(* ===== verification/Outbox.v ===== *)
(** The durable side effects of an ended run: [scheduler/run_terminal_effects.go],
    [scheduler/supersede_effects.go] and [scheduler/merge_group_cancel_effects.go],
    with the statements of [store/run_terminal_effects.go], [store/supersede.go] and
    [store/merge_group.go] they claim, read and end_run a run by.

    A worker is a tree of calls ([prog]); between any two of its calls other workers,
    reruns and new endings of the same run take their steps, and it may die. *)

From S2P Require Import Prelude GoStrings Domain RunTables.

(** ** The columns of the run *)

Record EffectRow := {
  e_status : Status;
  e_merge_group : bool;              (* [cause = 'merge_group'] *)
  e_has_services : bool;
  e_cancel_reason : string;
  e_superseded_by : option uuid;
  e_generation : Z;
  sup_claimed : option Time; sup_at : option Time;
  mg_claimed : option Time; mg_at : option Time;
  term_required : bool; term_claimed : option Time; term_at : option Time;
}.

Definition set_sup (r : EffectRow) (claimed at_ : option Time) : EffectRow := {|
  e_status := e_status r; e_merge_group := e_merge_group r; e_has_services := e_has_services r; e_cancel_reason := e_cancel_reason r;
  e_superseded_by := e_superseded_by r; e_generation := e_generation r; sup_claimed := claimed; sup_at := at_;
  mg_claimed := mg_claimed r; mg_at := mg_at r; term_required := term_required r; term_claimed := term_claimed r; term_at := term_at r |}.
Definition set_mg (r : EffectRow) (claimed at_ : option Time) : EffectRow := {|
  e_status := e_status r; e_merge_group := e_merge_group r; e_has_services := e_has_services r; e_cancel_reason := e_cancel_reason r;
  e_superseded_by := e_superseded_by r; e_generation := e_generation r; sup_claimed := sup_claimed r; sup_at := sup_at r;
  mg_claimed := claimed; mg_at := at_; term_required := term_required r; term_claimed := term_claimed r; term_at := term_at r |}.
Definition set_term (r : EffectRow) (required : bool) (claimed at_ : option Time) : EffectRow := {|
  e_status := e_status r; e_merge_group := e_merge_group r; e_has_services := e_has_services r; e_cancel_reason := e_cancel_reason r;
  e_superseded_by := e_superseded_by r; e_generation := e_generation r; sup_claimed := sup_claimed r; sup_at := sup_at r;
  mg_claimed := mg_claimed r; mg_at := mg_at r; term_required := required; term_claimed := claimed; term_at := at_ |}.
Definition set_end (r : EffectRow) (st : Status) (reason : string) (by_ : option uuid) (gen : Z) : EffectRow := {|
  e_status := st; e_merge_group := e_merge_group r; e_has_services := e_has_services r; e_cancel_reason := reason;
  e_superseded_by := by_; e_generation := gen; sup_claimed := sup_claimed r; sup_at := sup_at r;
  mg_claimed := mg_claimed r; mg_at := mg_at r; term_required := term_required r; term_claimed := term_claimed r; term_at := term_at r |}.
Lemma clamped_bounds c : let d := clamped c in
  (0 < batchSize d)%Z /\ (0 < maxLines d <= logMaxLinesCeiling)%Z /\
  (logMinInflightBytes <= maxInflightBytes d <= logMaxInflightBytesCeiling)%Z.
Proof.
  unfold clamped. cbv zeta. cbn [batchSize maxLines maxInflightBytes].
  assert (0 < logMinInflightBytes <= logMaxInflightBytesCeiling)%Z by done. unfold defaultLogBatchSize, logMaxLinesCeiling.
  repeat match goal with |- context [(?a <=? ?b)%Z] => destruct (Z.leb_spec a b) | |- context [(?a <? ?b)%Z] => destruct (Z.ltb_spec a b) end; lia.
Qed.

(** ** The two goroutines *)

Record LogLine := { JobRunID : N; Seq : Z; Text : string }.
Definition lineBytes (l : LogLine) : Z := Z.of_nat (slen (Text l)).
(** [pendingLine]: a line with the attempt it was received under, or a barrier.  The
    number of a barrier is how many lines were in the channel before it, ever. *)
Inductive pendingLine :=
| Pending (line : LogLine) (attempt : Z)
| AfterFlushBarrier (fn : nat) (behind : nat).
Definition flushKey : Type := N * Z.
Definition key_of (l : LogLine * Z) : flushKey := (JobRunID l.1, l.2).

(** Where [Push], [AfterFlush] and [Stop] are. *)
Inductive producer_at :=
| ReadyToPush
| CheckBytes (l : LogLine) (attempt : Z)   (* past the discard flag *)
| Offer (e : pendingLine)                  (* the first [select] *)
| OfferFor50ms (e : pendingLine)           (* the second one *)
| AddBytes (l : LogLine)                   (* sent; [inflightBytes.Add] is next *)
| Closed.
Inductive then_at := ThenLoop | ThenBarrier (fn behind : nat) | ThenReturn.
Inductive flusher_at :=
| Selecting
| Inserting (groups : list (flushKey * list LogLine)) (next : then_at)
| Flushed (next : then_at)
| Returned.
#[export] Instance flusher_returned_dec f : Decision (f = Returned).
Proof. destruct f; first [by left | by right]. Defined.
Inductive insert_result := Inserted | SnapshotStale | InsertFailed.

Record Batcher := {
  b_in : list pendingLine; b_closed : bool; b_canceled : bool; b_discard : bool; b_inflight : Z;
  b_producer : producer_at;
  b_flusher : flusher_at; b_batch : list (LogLine * Z);
  dropBackpressure : nat; dropBytesFull : nat; dropSnapshotStale : nat; dropFlushFailed : nat; sessionDiscarded : nat;
  sink : list (LogLine * Z);                 (* what [BulkInsertLogLinesForJob] has written, in order *)
  ran : list (nat * nat * nat);              (* callbacks: which, lines before it, lines that had left *)
  pushed : list (LogLine * Z);               (* calls of [Push], in order *)
  gone : list (LogLine * Z);                 (* lines that have left the buffer, in order *)
}.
+ + + + +
Activity: Please output the complete set of records above without any alteration.

Task output:
(* ===== verification/Outbox.v ===== *)
(** The durable side effects of an ended run: [scheduler/run_terminal_effects.go],
    [scheduler/supersede_effects.go] and [scheduler/merge_group_cancel_effects.go],
    with the statements of [store/run_terminal_effects.go], [store/supersede.go] and
    [store/merge_group.go] they claim, read and end_run a run by.

    A worker is a tree of calls ([prog]); between any two of its calls other workers,
    reruns and new endings of the same run take their steps, and it may die. *)

From S2P Require Import Prelude GoStrings Domain RunTables.

(** ** The columns of the run *)

Record EffectRow := {
  e_status : Status;
  e_merge_group : bool;              (* [cause = 'merge_group'] *)
  e_has_services : bool;
  e_cancel_reason : string;
  e_superseded_by : option uuid;
  e_generation : Z;
  sup_claimed : option Time; sup_at : option Time;
  mg_claimed : option Time; mg_at : option Time;
  term_required : bool; term_claimed : option Time; term_at : option Time;
}.

Definition set_sup (r : EffectRow) (claimed at_ : option Time) : EffectRow := {|
  e_status := e_status r; e_merge_group := e_merge_group r; e_has_services := e_has_services r; e_cancel_reason := e_cancel_reason r;
  e_superseded_by := e_superseded_by r; e_generation := e_generation r; sup_claimed := claimed; sup_at := at_;
  mg_claimed := mg_claimed r; mg_at := mg_at r; term_required := term_required r; term_claimed := term_claimed r; term_at := term_at r |}.
Definition set_mg (r : EffectRow) (claimed at_ : option Time) : EffectRow := {|
  e_status := e_status r; e_merge_group := e_merge_group r; e_has_services := e_has_services r; e_cancel_reason := e_cancel_reason r;
  e_superseded_by := e_superseded_by r; e_generation := e_generation r; sup_claimed := sup_claimed r; sup_at := sup_at r;
  mg_claimed := claimed; mg_at := at_; term_required := term_required r; term_claimed := term_claimed r; term_at := term_at r |}.
Definition set_term (r : EffectRow) (required : bool) (claimed at_ : option Time) : EffectRow := {|
  e_status := e_status r; e_merge_group := e_merge_group r; e_has_services := e_has_services r; e_cancel_reason := e_cancel_reason r;
  e_superseded_by := e_superseded_by r; e_generation := e_generation r; sup_claimed := sup_claimed r; sup_at := sup_at r;
  mg_claimed := mg_claimed r; mg_at := mg_at r; term_required := required; term_claimed := claimed; term_at := at_ |}.
Definition set_end (r : EffectRow) (st : Status) (reason : string) (by_ : option uuid) (gen : Z) : EffectRow := {|
  e_status := st; e_merge_group := e_merge_group r; e_has_services := e_has_services r; e_cancel_reason := reason;
  e_superseded_by := by_; e_generation := gen; sup_claimed := sup_claimed r; sup_at := sup_at r;
  mg_claimed := mg_claimed r; mg_at := mg_at r; term_required := term_required r; term_claimed := term_claimed r; term_at := term_at r |}.
Lemma clamped_bounds c : let d := clamped c in
  (0 < batchSize d)%Z /\ (0 < maxLines d <= logMaxLinesCeiling)%Z /\
  (logMinInflightBytes <= maxInflightBytes d <= logMaxInflightBytesCeiling)%Z.
Proof.
  unfold clamped. cbv zeta. cbn [batchSize maxLines maxInflightBytes].
  assert (0 < logMinInflightBytes <= logMaxInflightBytesCeiling)%Z by done. unfold defaultLogBatchSize, logMaxLinesCeiling.
  repeat match goal with |- context [(?a <=? ?b)%Z] => destruct (Z.leb_spec a b) | |- context [(?a <? ?b)%Z] => destruct (Z.ltb_spec a b) end; lia.
Qed.

(** ** The two goroutines *)

Record LogLine := { JobRunID : N; Seq : Z; Text : string }.
Definition lineBytes (l : LogLine) : Z := Z.of_nat (slen (Text l)).
(** [pendingLine]: a line with the attempt it was received under, or a barrier.  The
    number of a barrier is how many lines were in the channel before it, ever. *)
Inductive pendingLine :=
| Pending (line : LogLine) (attempt : Z)
| AfterFlushBarrier (fn : nat) (behind : nat).
Definition flushKey : Type := N * Z.
Definition key_of (l : LogLine * Z) : flushKey := (JobRunID l.1, l.2).

(** Where [Push], [AfterFlush] and [Stop] are. *)
Inductive producer_at :=
| ReadyToPush
| CheckBytes (l : LogLine) (attempt : Z)   (* past the discard flag *)
| Offer (e : pendingLine)                  (* the first [select] *)
| OfferFor50ms (e : pendingLine)           (* the second one *)
| AddBytes (l : LogLine)                   (* sent; [inflightBytes.Add] is next *)
| Closed.
Inductive then_at := ThenLoop | ThenBarrier (fn behind : nat) | ThenReturn.
Inductive flusher_at :=
| Selecting
| Inserting (groups : list (flushKey * list LogLine)) (next : then_at)
| Flushed (next : then_at)
| Returned.
#[export] Instance flusher_returned_dec f : Decision (f = Returned).
Proof. destruct f; first [by left | by right]. Defined.
Inductive insert_result := Inserted | SnapshotStale | InsertFailed.

Record Batcher := {
  b_in : list pendingLine; b_closed : bool; b_canceled : bool; b_discard : bool; b_inflight : Z;
  b_producer : producer_at;
  b_flusher : flusher_at; b_batch : list (LogLine * Z);
  dropBackpressure : nat; dropBytesFull : nat; dropSnapshotStale : nat; dropFlushFailed : nat; sessionDiscarded : nat;
  sink : list (LogLine * Z);                 (* what [BulkInsertLogLinesForJob] has written, in order *)
  ran : list (nat * nat * nat);              (* callbacks: which, lines before it, lines that had left *)
  pushed : list (LogLine * Z);               (* calls of [Push], in order *)
  gone : list (LogLine * Z);                 (* lines that have left the buffer, in order *)
}.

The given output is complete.